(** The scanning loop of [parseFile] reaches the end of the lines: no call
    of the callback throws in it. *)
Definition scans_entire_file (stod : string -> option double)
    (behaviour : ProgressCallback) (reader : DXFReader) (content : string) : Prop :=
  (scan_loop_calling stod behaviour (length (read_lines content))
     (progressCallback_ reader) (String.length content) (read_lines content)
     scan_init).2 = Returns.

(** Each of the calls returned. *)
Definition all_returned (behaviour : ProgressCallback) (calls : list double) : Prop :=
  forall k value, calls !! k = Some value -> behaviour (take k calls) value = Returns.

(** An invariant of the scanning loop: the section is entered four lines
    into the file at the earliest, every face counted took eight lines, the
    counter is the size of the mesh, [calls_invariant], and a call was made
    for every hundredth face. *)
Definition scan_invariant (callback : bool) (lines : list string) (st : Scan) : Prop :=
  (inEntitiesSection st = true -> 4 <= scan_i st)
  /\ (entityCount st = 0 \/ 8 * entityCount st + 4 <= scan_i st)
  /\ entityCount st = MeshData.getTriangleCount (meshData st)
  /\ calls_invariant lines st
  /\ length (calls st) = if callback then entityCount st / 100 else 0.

● ● ● ●

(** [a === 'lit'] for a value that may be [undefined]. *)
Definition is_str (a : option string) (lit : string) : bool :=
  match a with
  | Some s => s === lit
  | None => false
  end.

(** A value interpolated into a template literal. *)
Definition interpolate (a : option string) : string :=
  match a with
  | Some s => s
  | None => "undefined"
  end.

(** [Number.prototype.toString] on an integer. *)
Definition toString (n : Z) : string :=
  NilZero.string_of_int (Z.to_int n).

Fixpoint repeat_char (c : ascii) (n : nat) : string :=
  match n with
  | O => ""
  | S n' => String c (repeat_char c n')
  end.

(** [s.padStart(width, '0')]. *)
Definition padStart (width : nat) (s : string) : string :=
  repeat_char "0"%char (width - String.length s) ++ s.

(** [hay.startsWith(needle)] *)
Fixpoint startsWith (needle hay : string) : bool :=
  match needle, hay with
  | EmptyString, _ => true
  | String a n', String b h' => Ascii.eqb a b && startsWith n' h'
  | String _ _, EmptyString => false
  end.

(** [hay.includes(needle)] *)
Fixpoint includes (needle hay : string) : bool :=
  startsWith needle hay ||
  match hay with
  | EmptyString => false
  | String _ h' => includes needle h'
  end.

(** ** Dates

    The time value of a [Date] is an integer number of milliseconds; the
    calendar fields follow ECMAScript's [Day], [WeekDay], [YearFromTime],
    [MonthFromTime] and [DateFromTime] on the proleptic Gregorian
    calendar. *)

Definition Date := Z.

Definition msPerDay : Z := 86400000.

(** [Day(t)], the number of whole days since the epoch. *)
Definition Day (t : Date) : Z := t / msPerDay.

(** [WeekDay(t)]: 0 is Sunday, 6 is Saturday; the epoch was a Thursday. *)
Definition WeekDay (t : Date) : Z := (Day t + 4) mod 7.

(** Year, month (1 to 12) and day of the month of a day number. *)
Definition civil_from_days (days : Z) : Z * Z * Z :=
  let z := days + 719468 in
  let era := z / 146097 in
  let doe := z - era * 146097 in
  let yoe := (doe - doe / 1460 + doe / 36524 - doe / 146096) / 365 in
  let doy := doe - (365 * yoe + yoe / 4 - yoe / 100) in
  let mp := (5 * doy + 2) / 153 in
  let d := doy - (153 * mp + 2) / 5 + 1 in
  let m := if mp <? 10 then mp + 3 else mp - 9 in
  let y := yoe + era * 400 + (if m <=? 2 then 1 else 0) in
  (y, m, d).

● ● ● ●

Your task: Scan the data above for the string "undefined". Copy every line in which it appears.

Answer:
(** [a === 'lit'] for a value that may be [undefined]. *)
  | None => "undefined"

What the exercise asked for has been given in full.